Dataset entries:
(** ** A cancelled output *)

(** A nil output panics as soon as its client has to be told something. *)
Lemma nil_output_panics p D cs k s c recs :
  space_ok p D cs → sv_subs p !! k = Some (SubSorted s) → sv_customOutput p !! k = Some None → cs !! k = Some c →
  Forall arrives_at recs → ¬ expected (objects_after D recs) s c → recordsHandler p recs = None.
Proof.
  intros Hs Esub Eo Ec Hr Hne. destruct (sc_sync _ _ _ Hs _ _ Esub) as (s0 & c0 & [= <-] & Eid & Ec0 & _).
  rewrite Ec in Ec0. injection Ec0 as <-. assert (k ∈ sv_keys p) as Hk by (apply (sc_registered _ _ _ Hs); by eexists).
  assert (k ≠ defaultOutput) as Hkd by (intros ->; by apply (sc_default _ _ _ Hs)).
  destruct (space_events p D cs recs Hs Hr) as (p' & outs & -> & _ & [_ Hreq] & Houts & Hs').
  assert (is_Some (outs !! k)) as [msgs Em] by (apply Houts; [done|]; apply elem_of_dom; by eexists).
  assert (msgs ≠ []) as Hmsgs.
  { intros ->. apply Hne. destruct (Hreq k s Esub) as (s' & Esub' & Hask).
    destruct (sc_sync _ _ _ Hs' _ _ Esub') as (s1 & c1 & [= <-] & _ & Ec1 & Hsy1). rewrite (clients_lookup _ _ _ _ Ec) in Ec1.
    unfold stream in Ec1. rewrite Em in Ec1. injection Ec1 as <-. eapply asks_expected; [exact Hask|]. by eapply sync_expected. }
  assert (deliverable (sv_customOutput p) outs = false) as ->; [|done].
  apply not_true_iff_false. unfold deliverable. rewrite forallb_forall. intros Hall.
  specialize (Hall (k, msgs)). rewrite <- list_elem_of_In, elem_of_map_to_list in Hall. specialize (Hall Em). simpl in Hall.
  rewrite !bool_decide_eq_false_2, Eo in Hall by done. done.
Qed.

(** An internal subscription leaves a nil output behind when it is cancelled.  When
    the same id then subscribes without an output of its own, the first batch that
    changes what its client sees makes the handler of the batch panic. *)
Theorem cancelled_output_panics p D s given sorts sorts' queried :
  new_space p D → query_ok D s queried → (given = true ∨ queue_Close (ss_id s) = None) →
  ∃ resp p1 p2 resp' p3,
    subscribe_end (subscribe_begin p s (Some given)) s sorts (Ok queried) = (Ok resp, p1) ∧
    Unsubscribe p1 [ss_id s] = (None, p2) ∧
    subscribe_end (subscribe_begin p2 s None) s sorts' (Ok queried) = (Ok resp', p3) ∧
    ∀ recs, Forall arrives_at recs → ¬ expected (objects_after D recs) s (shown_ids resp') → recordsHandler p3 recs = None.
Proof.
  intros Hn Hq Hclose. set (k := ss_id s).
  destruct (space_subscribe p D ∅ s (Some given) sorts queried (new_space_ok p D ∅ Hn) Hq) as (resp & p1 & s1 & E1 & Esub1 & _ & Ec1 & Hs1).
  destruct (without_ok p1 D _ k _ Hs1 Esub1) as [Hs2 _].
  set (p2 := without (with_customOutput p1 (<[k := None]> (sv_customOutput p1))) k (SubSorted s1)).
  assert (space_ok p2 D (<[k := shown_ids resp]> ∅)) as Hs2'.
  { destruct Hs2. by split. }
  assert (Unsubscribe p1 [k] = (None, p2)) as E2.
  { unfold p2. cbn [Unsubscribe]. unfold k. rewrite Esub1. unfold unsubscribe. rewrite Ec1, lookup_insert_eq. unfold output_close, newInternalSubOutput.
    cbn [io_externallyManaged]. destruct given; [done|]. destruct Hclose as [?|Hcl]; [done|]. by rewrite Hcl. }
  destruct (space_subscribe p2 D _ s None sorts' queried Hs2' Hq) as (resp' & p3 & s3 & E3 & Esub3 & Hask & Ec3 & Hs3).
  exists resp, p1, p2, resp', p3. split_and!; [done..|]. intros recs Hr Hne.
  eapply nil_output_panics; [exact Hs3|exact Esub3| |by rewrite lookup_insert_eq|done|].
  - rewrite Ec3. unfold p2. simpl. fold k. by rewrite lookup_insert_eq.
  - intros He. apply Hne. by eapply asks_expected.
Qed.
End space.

==

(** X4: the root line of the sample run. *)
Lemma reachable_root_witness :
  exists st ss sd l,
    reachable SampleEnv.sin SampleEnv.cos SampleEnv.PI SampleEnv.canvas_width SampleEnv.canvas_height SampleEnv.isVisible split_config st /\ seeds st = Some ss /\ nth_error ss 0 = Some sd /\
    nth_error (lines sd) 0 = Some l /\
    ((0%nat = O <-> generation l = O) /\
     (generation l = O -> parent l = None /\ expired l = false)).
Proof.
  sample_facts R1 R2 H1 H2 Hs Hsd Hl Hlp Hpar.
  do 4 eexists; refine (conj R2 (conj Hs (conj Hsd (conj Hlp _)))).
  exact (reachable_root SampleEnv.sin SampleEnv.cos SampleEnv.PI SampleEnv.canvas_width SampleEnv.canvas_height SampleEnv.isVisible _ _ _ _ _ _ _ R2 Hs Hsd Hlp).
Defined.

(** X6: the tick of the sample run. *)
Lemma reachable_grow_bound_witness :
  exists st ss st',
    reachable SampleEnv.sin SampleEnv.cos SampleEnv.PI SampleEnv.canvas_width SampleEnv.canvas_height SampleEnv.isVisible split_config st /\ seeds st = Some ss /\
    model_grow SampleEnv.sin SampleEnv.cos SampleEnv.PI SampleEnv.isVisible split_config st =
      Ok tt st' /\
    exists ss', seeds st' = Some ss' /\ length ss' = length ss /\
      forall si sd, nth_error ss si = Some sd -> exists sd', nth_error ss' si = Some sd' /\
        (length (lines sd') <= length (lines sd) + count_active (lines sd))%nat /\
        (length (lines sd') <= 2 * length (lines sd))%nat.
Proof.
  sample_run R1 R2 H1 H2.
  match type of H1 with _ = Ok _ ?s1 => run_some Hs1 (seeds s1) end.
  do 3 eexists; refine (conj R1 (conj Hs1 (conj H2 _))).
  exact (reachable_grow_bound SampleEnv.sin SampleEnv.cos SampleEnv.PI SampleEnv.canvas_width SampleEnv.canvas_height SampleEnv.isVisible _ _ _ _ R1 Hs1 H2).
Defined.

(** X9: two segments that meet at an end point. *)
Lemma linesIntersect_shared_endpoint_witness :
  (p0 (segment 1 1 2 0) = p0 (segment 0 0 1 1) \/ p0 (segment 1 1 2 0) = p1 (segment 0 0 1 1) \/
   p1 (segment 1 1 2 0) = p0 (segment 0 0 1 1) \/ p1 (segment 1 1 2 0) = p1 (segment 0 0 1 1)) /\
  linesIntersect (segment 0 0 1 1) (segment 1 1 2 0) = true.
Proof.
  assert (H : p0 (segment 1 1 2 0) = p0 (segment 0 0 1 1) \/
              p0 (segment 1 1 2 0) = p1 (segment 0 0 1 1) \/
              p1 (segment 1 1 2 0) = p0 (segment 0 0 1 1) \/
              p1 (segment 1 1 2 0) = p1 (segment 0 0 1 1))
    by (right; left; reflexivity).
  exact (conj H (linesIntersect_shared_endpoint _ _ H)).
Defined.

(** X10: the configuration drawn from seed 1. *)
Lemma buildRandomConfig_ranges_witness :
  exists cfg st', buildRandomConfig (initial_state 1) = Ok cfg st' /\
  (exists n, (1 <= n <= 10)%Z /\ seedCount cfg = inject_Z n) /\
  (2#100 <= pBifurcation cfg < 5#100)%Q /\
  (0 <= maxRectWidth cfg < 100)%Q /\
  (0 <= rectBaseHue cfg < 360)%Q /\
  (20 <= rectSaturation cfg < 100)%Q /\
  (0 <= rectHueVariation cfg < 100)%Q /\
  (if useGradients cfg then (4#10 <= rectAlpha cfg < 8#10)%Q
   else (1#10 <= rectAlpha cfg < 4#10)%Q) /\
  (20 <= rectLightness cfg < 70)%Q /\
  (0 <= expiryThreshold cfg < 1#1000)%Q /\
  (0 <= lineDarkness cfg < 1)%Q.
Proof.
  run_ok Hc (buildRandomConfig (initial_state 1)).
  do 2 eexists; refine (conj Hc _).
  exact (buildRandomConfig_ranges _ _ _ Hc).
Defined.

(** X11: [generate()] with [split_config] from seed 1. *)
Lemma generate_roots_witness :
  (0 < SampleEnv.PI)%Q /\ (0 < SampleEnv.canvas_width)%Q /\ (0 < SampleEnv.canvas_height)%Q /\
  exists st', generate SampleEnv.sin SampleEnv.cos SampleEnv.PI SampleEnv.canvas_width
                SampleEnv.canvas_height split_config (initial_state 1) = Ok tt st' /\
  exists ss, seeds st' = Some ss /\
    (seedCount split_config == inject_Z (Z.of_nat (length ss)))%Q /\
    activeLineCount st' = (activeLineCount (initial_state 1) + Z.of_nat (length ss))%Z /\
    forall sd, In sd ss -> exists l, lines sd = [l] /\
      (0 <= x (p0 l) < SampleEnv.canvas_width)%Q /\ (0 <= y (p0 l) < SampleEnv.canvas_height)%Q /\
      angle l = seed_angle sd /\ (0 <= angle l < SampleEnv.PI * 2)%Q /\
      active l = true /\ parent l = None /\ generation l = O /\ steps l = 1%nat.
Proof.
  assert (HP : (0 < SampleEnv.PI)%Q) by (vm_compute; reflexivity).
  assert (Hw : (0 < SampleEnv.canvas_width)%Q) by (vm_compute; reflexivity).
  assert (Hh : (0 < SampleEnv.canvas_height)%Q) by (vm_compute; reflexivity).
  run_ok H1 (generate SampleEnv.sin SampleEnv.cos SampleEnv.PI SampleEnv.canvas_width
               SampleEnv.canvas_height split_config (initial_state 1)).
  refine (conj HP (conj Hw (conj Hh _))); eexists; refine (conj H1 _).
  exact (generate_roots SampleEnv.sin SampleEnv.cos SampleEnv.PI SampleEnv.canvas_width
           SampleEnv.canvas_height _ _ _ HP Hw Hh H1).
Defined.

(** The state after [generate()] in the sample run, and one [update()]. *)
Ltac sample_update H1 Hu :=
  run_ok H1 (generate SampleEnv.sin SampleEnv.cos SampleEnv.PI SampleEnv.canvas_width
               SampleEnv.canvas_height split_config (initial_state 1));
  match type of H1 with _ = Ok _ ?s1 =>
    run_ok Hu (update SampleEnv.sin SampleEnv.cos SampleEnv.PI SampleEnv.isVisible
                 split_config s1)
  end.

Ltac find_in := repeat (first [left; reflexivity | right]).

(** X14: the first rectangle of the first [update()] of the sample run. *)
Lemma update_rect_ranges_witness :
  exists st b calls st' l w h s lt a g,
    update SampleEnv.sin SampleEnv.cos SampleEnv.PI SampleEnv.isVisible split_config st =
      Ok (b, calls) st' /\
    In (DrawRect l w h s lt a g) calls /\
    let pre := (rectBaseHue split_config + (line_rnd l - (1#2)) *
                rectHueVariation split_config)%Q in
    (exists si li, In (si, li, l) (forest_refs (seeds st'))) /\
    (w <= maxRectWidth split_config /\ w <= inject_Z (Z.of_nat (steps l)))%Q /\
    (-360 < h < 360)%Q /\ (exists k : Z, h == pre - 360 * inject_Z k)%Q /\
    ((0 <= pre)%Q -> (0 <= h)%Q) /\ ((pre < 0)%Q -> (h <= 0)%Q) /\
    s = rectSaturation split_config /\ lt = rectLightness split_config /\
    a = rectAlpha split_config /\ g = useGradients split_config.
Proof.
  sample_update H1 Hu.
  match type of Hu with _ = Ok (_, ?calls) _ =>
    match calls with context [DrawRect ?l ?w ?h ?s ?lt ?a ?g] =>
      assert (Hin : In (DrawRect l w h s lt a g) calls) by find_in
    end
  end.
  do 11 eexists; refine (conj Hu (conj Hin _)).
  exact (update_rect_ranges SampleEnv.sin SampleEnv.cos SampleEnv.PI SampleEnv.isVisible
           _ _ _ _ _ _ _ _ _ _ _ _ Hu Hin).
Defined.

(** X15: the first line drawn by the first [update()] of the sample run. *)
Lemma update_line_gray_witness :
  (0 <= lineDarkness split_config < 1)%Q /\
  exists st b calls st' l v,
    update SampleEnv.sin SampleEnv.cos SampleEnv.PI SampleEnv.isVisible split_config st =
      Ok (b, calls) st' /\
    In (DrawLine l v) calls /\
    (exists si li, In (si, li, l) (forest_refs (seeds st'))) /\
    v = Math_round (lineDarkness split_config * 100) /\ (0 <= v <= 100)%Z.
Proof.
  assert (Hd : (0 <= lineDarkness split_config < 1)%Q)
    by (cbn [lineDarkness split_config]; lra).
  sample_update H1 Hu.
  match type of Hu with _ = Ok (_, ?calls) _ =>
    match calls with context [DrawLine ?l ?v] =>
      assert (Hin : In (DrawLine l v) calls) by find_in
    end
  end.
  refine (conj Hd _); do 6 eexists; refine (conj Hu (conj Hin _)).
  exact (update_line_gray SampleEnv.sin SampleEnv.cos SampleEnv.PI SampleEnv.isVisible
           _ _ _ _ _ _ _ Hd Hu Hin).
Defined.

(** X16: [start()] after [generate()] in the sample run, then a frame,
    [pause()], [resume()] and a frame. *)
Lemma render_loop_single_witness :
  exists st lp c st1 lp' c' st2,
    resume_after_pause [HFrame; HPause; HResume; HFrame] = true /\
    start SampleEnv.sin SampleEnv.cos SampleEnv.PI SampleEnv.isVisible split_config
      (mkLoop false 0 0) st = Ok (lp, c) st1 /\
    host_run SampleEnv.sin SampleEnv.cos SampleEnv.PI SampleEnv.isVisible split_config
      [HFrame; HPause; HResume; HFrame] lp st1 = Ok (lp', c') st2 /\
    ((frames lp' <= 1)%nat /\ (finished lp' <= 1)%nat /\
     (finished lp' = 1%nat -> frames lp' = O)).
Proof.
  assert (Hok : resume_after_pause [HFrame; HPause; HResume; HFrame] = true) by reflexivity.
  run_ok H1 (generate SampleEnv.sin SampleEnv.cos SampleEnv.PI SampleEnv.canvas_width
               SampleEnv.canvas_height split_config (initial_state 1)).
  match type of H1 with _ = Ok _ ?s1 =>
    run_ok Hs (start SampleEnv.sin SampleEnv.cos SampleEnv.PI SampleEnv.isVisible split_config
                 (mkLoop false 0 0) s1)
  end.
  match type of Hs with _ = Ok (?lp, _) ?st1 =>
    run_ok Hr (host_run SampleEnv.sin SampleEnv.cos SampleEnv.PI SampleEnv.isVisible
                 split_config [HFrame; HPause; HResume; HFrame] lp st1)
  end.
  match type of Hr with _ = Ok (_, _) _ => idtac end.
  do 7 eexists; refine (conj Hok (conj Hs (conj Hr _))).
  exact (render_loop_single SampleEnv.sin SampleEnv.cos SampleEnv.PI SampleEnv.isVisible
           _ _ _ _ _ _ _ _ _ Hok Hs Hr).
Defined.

YOUR TASK
Apply a filter for "Hclose" to the entries and show each line that passes.

RESULT OF THIS TASK
  intros Hn Hq Hclose. set (k := ss_id s).
    cbn [io_externallyManaged]. destruct given; [done|]. destruct Hclose as [?|Hcl]; [done|]. by rewrite Hcl. }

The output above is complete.